━━━ Input records
Definition existingItemForKey (me : PieceRequestOrder) (k : PieceRequestOrderKey) : pieceRequestOrderItem :=
  mkItem k (default PState0 (keys me !! k)).

Definition PRO_Delete (me : PieceRequestOrder) (k : PieceRequestOrderKey) : go PieceRequestOrder :=
  t ← btree_Delete (tree me) (mkItem k (default PState0 (keys me !! k)));
  Ok (mkPRO t (delete k (keys me))).

Definition PRO_Len (me : PieceRequestOrder) : Z := Z.of_nat (size (keys me)).

(** ** order.go: GetRequestablePieces *)
Record RSTorrent : Type := mkRSTorrent { IgnorePiece : Z → bool; RSPieceLength : Z }.

Record Input : Type := mkInput {
  Torrent : list Z → RSTorrent;
  Capacity : option Z;        (** [None] is [!capped] *)
  MaxUnverifiedBytes : Z
}.

(** The variables the scan's callback closes over. *)
Record ScanState : Type := mkScan {
  storageLeft : option Z;
  allTorrentsUnverifiedBytes : Z;
  lastItem : option pieceRequestOrderItem
}.

(** The callback that [GetRequestablePieces] hands to [Scan]: whether the
    scan goes on, and the variables after it.  [f] threads a state of its
    own. *)
Definition visitPiece {S : Type} (input : Input) (f : S → pieceRequestOrderItem → S)
    (st : ScanState) (s : S) (_i : pieceRequestOrderItem) : go (bool * ScanState * S) :=
  _ ← guard_go (match lastItem st with Some l => negb (item_Less _i l) | None => true end)
        "scan not in order";
  let t := Torrent input (InfoHash (key _i)) in
  let pieceLength := RSPieceLength t in
  let unverified := allTorrentsUnverifiedBytes st in
  if match storageLeft st with Some room => room <? pieceLength | None => false end
  then Ok (false, mkScan (storageLeft st) unverified (Some _i), s)
  else
    let room := match storageLeft st with Some room => Some (i64 (room - pieceLength)) | None => None end in
    if IgnorePiece t (keyIndex (key _i)) then Ok (true, mkScan room unverified (Some _i), s)
    else if negb (MaxUnverifiedBytes input =? 0) && (MaxUnverifiedBytes input <? i64 (unverified + pieceLength))
    then Ok (true, mkScan room unverified (Some _i), s)
    else Ok (true, mkScan room (i64 (unverified + pieceLength)) (Some _i), f s _i).

(** [ajwernerBtree.Scan] over the elements the iterator delivers: stops where
    the callback returns false. *)
Fixpoint btree_Scan {S : Type} (callback : ScanState → S → pieceRequestOrderItem → go (bool * ScanState * S))
    (st : ScanState) (s : S) (items : list pieceRequestOrderItem) : go S :=
  match items with
  | [] => Ok s
  | _i :: items =>
      '(more, st, s) ← callback st s _i;
      if more : bool then btree_Scan callback st s items else Ok s
  end.

Definition GetRequestablePieces {S : Type} (input : Input) (pro : PieceRequestOrder)
    (f : S → pieceRequestOrderItem → S) (s : S) : go S :=
  btree_Scan (visitPiece input f) (mkScan (Capacity input) 0 None) s (bt_elems (tree pro)).
End PieceRequestOrder.
Arguments PieceRequestOrder : clear implicits.

(** ** The order *)
Lemma then_compare_opp a b : CompOpp (then_compare a b) = then_compare (CompOpp a) (CompOpp b).
Proof. by destruct a. Qed.

Lemma then_compare_Eq a b : then_compare a b = Eq ↔ a = Eq ∧ b = Eq.
Proof. destruct a; cbn; naive_solver. Qed.

(** Lexicographic combination keeps transitivity. *)
Lemma then_compare_trans (a1 a2 a3 b1 b2 b3 : comparison) :
  (a1 = Lt → a2 ≠ Gt → a3 = Lt) → (a2 = Lt → a1 ≠ Gt → a3 = Lt) → (a1 = Eq → a2 = Eq → a3 = Eq) →
  (b1 = Lt → b2 = Lt → b3 = Lt) →
  then_compare a1 b1 = Lt → then_compare a2 b2 = Lt → then_compare a3 b3 = Lt.
Proof. destruct a1, a2, a3, b1, b2, b3; cbn; naive_solver. Qed.

Lemma bytes_compare_opp a : ∀ b, bytes_compare b a = CompOpp (bytes_compare a b).
Proof.
  induction a as [|x a IH]; intros [|y b]; cbn; try done.
  by rewrite then_compare_opp, IH, Z.compare_antisym.
Qed.

Lemma bytes_compare_Eq a : ∀ b, bytes_compare a b = Eq ↔ a = b.
Proof.
  induction a as [|x a IH]; intros [|y b]; cbn; try done.
  rewrite then_compare_Eq, Z.compare_eq_iff, IH. naive_solver.
Qed.

Ltac lex_trans :=
  apply then_compare_trans;
  rewrite ?Z.compare_lt_iff, ?Z.compare_eq_iff, ?Z.compare_gt_iff; try lia.

Lemma bytes_compare_trans a : ∀ b c,
  bytes_compare a b = Lt → bytes_compare b c = Lt → bytes_compare a c = Lt.
Proof.
  induction a as [|x a IH]; intros [|y b] [|z c]; cbn; try done. lex_trans. apply IH.
Qed.

Section OrderLaws.
Context `{Multiless}.

(** The comparison spelled out. *)
Definition item_compare (i j : pieceRequestOrderItem) : comparison :=
  then_compare (Priority (state j) ?= Priority (state i))
    (then_compare (Z.b2z (Partial (state j)) ?= Z.b2z (Partial (state i)))
       (then_compare (Availability (state i) ?= Availability (state j))
          (then_compare (keyIndex (key i) ?= keyIndex (key j))
             (bytes_compare (InfoHash (key i)) (InfoHash (key j)))))).

Lemma pieceOrderLess_ordering i j : ordering (pieceOrderLess i j) = item_compare i j.
Proof.
  unfold pieceOrderLess, item_compare, bytes_Compare. autorewrite with multiless. cbn [then_compare].
  destruct (Priority (state j) ?= _), (Z.b2z (Partial (state j)) ?= _), (Availability _ ?= _),
    (keyIndex _ ?= _), (bytes_compare _ _); reflexivity.
Qed.

Lemma item_cmp_compare i j :
  item_cmp i j = match item_compare i j with Lt => -1 | Eq => 0 | Gt => 1 end.
Proof. unfold item_cmp. by rewrite ml_OrderingInt_ord, pieceOrderLess_ordering. Qed.

Lemma item_compare_opp i j : item_compare j i = CompOpp (item_compare i j).
Proof.
  unfold item_compare. rewrite !then_compare_opp, (bytes_compare_opp (InfoHash (key i))).
  do 4 (apply f_equal2; [apply Z.compare_antisym|]). reflexivity.
Qed.

Lemma item_compare_Eq i j : item_compare i j = Eq ↔ i = j.
Proof.
  unfold item_compare. rewrite !then_compare_Eq, !Z.compare_eq_iff, bytes_compare_Eq.
  destruct i as [[] [? p ?]], j as [[] [? q ?]]; cbn.
  split; [|by intros [=]; subst]. intros (-> & Hp & -> & -> & ->).
  by destruct p, q.
Qed.

Lemma item_compare_trans i j k :
  item_compare i j = Lt → item_compare j k = Lt → item_compare i k = Lt.
Proof. unfold item_compare. do 4 lex_trans. apply bytes_compare_trans. Qed.

Lemma item_cmp_lt i j : item_cmp i j < 0 ↔ item_compare i j = Lt.
Proof. rewrite item_cmp_compare. destruct (item_compare i j); split; done || lia. Qed.

Lemma item_cmp_eq i j : item_cmp i j = 0 ↔ i = j.
Proof. rewrite item_cmp_compare, <- item_compare_Eq. destruct (item_compare i j); split; done || lia. Qed.

Lemma item_Less_compare i j :
  item_Less i j = match item_compare i j with Lt => true | _ => false end.
Proof. unfold item_Less. by rewrite ml_Less_ord, pieceOrderLess_ordering. Qed.

Lemma item_Less_Lt i j : item_Less i j = true ↔ item_compare i j = Lt.
Proof. rewrite item_Less_compare. by destruct (item_compare i j). Qed.

(** The order in which pieces are requested is a strict total order on
    items: [Less] is irreflexive and transitive, two different items are
    always ordered one way, and the tree's comparison is zero only on equal
    items, so no piece hides another one. *)
Theorem pieceOrderLess_total i j k :
  item_Less i i = false ∧
  (item_Less i j && item_Less j k = true → item_Less i k = true) ∧
  (i ≠ j ↔ xorb (item_Less i j) (item_Less j i) = true) ∧
  (item_cmp i j = 0 ↔ i = j).
Proof.
  split_and!.
  - by rewrite item_Less_compare, (proj2 (item_compare_Eq i i) eq_refl).
  - rewrite andb_true_iff, !item_Less_Lt. intros []. by eapply item_compare_trans.
  - rewrite <- item_compare_Eq, !item_Less_compare, (item_compare_opp i j).
    destruct (item_compare i j); cbn; naive_solver.
  - apply item_cmp_eq.
Qed.
End OrderLaws.

(** ** The ordered set as a sorted list: an instance of [BtreeSet] *)
Section SortedList.
Context `{Multiless}.

Abbreviation ltI := (λ a b, item_cmp a b < 0).

Record sorted_items : Type := mkSorted { si_list : list pieceRequestOrderItem; si_ok : StronglySorted ltI si_list }.

Fixpoint insert_item (x : pieceRequestOrderItem) (l : list pieceRequestOrderItem) : list pieceRequestOrderItem :=
  match l with
  | [] => [x]
  | y :: l => if item_cmp x y <? 0 then x :: y :: l
              else if item_cmp x y =? 0 then x :: l else y :: insert_item x l
  end.

Definition remove_item (x : pieceRequestOrderItem) (l : list pieceRequestOrderItem) : list pieceRequestOrderItem :=
  filter (λ y, item_cmp x y ≠ 0) l.

Definition has_item (x : pieceRequestOrderItem) (l : list pieceRequestOrderItem) : bool :=
  existsb (λ y, item_cmp x y =? 0) l.

Lemma elem_insert_item x l y : y ∈ insert_item x l ↔ y = x ∨ (y ∈ l ∧ item_cmp x y ≠ 0).
Proof.
  rewrite item_cmp_eq. induction l as [|z l IH]; cbn [insert_item]; [set_solver|].
  destruct (Z.ltb_spec (item_cmp x z) 0); [|destruct (Z.eqb_spec (item_cmp x z) 0) as [->%item_cmp_eq|]].
  - destruct (decide (x = y)); set_solver.
  - destruct (decide (z = y)); set_solver.
  - rewrite !elem_of_cons, IH, item_cmp_eq in *. destruct (decide (x = y)); naive_solver.
Qed.

Lemma ltI_trans x y z : item_cmp x y < 0 → item_cmp y z < 0 → item_cmp x z < 0.
Proof. rewrite !item_cmp_lt. apply item_compare_trans. Qed.

Lemma insert_item_sorted x l : StronglySorted ltI l → StronglySorted ltI (insert_item x l).
Proof.
  induction 1 as [|z l Hl IH Hz]; cbn [insert_item]; [repeat constructor|].
  destruct (Z.ltb_spec (item_cmp x z) 0); [|destruct (Z.eqb_spec (item_cmp x z) 0) as [->%item_cmp_eq|]].
  - repeat constructor; try done. eapply Forall_impl; [exact Hz|]. intros y. by apply ltI_trans.
  - by constructor.
  - constructor; [done|]. apply Forall_forall. intros y [->|[Hy _]]%elem_insert_item.
    + rewrite item_cmp_lt, (item_compare_opp x z). rewrite item_cmp_compare in *.
      destruct (item_compare x z); cbn; done || lia.
    + by eapply Forall_forall in Hz.
Qed.

Lemma has_item_spec x l : has_item x l = true ↔ ∃ y, y ∈ l ∧ item_cmp x y = 0.
Proof.
  unfold has_item. rewrite existsb_exists. setoid_rewrite list_elem_of_In. by setoid_rewrite Z.eqb_eq.
Qed.

#[export] Instance sorted_BtreeSet : BtreeSet item_cmp sorted_items.
Proof.
  refine {|
    bt_elems := si_list;
    bt_Make := mkSorted [] (SSorted_nil _);
    bt_Upsert t x := (mkSorted (insert_item x (si_list t)) (insert_item_sorted x _ (si_ok t)),
                      has_item x (si_list t));
    bt_Delete t x := (mkSorted (remove_item x (si_list t)) (StronglySorted_filter _ _ _ (si_ok t)),
                      has_item x (si_list t))
  |}.
  - done.
  - apply si_ok.
  - intros t x. apply has_item_spec.
  - intros t x y. apply elem_insert_item.
  - intros t x. apply has_item_spec.
  - intros t x y. cbn. unfold remove_item. rewrite list_elem_of_filter. naive_solver.
Defined.
End SortedList.

(** ** The order as a map from pieces to their state

    The abstract state is the map alone; [PRO_ok] ties the tree to it. *)
Section Refinement.
Context `{Multiless} {T : Type} {BT : BtreeSet item_cmp T}.
Implicit Types (me : PieceRequestOrder T) (k : PieceRequestOrderKey) (s : PieceRequestOrderState).

Definition PRO_ok me : Prop := ∀ i, i ∈ bt_elems (tree me) ↔ keys me !! key i = Some (state i).

Lemma btree_Add_Ok (t : T) i :
  i ∉ bt_elems t → ∃ t', btree_Add t i = Ok t' ∧ ∀ y, y ∈ bt_elems t' ↔ y = i ∨ y ∈ bt_elems t.
Proof.
  intros Hi. unfold btree_Add. pose proof (bt_Upsert_overwrote t i) as Ho.
  pose proof (bt_Upsert_elems t i) as He. destruct (bt_Upsert t i) as [t' []]; cbn in *.
  - destruct Ho as [(y & Hy & ->%item_cmp_eq) _]; done.
  - exists t'. split; [done|]. intros y. rewrite He, item_cmp_eq. split; [naive_solver|].
    intros [->|Hy]; [by left|]. right. split; [done|]. by intros ->.
Qed.

Lemma btree_Delete_Ok (t : T) i :
  i ∈ bt_elems t → ∃ t', btree_Delete t i = Ok t' ∧ ∀ y, y ∈ bt_elems t' ↔ y ∈ bt_elems t ∧ y ≠ i.
Proof.
  intros Hi. unfold btree_Delete. pose proof (bt_Delete_deleted t i) as Ho.
  pose proof (bt_Delete_elems t i) as He. destruct (bt_Delete t i) as [t' []]; cbn in *.
  - exists t'. split; [done|]. intros y. rewrite He, item_cmp_eq. naive_solver.
  - destruct Ho as [_ Ho]. discriminate Ho. exists i. by rewrite item_cmp_eq.
Qed.

Lemma btree_Delete_Panic (t : T) i : i ∉ bt_elems t → btree_Delete t i = Panic "item".
Proof.
  intros Hi. unfold btree_Delete. pose proof (bt_Delete_deleted t i) as Ho.
  destruct (bt_Delete t i) as [t' []]; cbn in *; [|done].
  destruct Ho as [(y & Hy & ->%item_cmp_eq) _]; done.
Qed.

Lemma NewPieceOrder_ok : PRO_ok NewPieceOrder.
Proof. intros i. cbn. rewrite bt_Make_elems, lookup_empty. split; [by intros ?%not_elem_of_nil | done]. Qed.

(** A call that is [Ok] exactly when [ok], and then moves the map to [m]
    and keeps the tree in step. *)
Definition refines_map (r : go (PieceRequestOrder T)) (ok : bool) (m : gmap PieceRequestOrderKey PieceRequestOrderState) : Prop :=
  if ok then ∃ me', r = Ok me' ∧ keys me' = m ∧ PRO_ok me' else ∃ w, r = Panic w.

Lemma item_eta i : i = mkItem (key i) (state i).
Proof. by destruct i. Qed.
━━━━━━
— Brief —
Apply a filter for "room" to the entries and show each line that passes.

— Response for this exercise —
  if match storageLeft st with Some room => room <? pieceLength | None => false end
    let room := match storageLeft st with Some room => Some (i64 (room - pieceLength)) | None => None end in
    if IgnorePiece t (keyIndex (key _i)) then Ok (true, mkScan room unverified (Some _i), s)
    then Ok (true, mkScan room unverified (Some _i), s)
    else Ok (true, mkScan room (i64 (unverified + pieceLength)) (Some _i), f s _i).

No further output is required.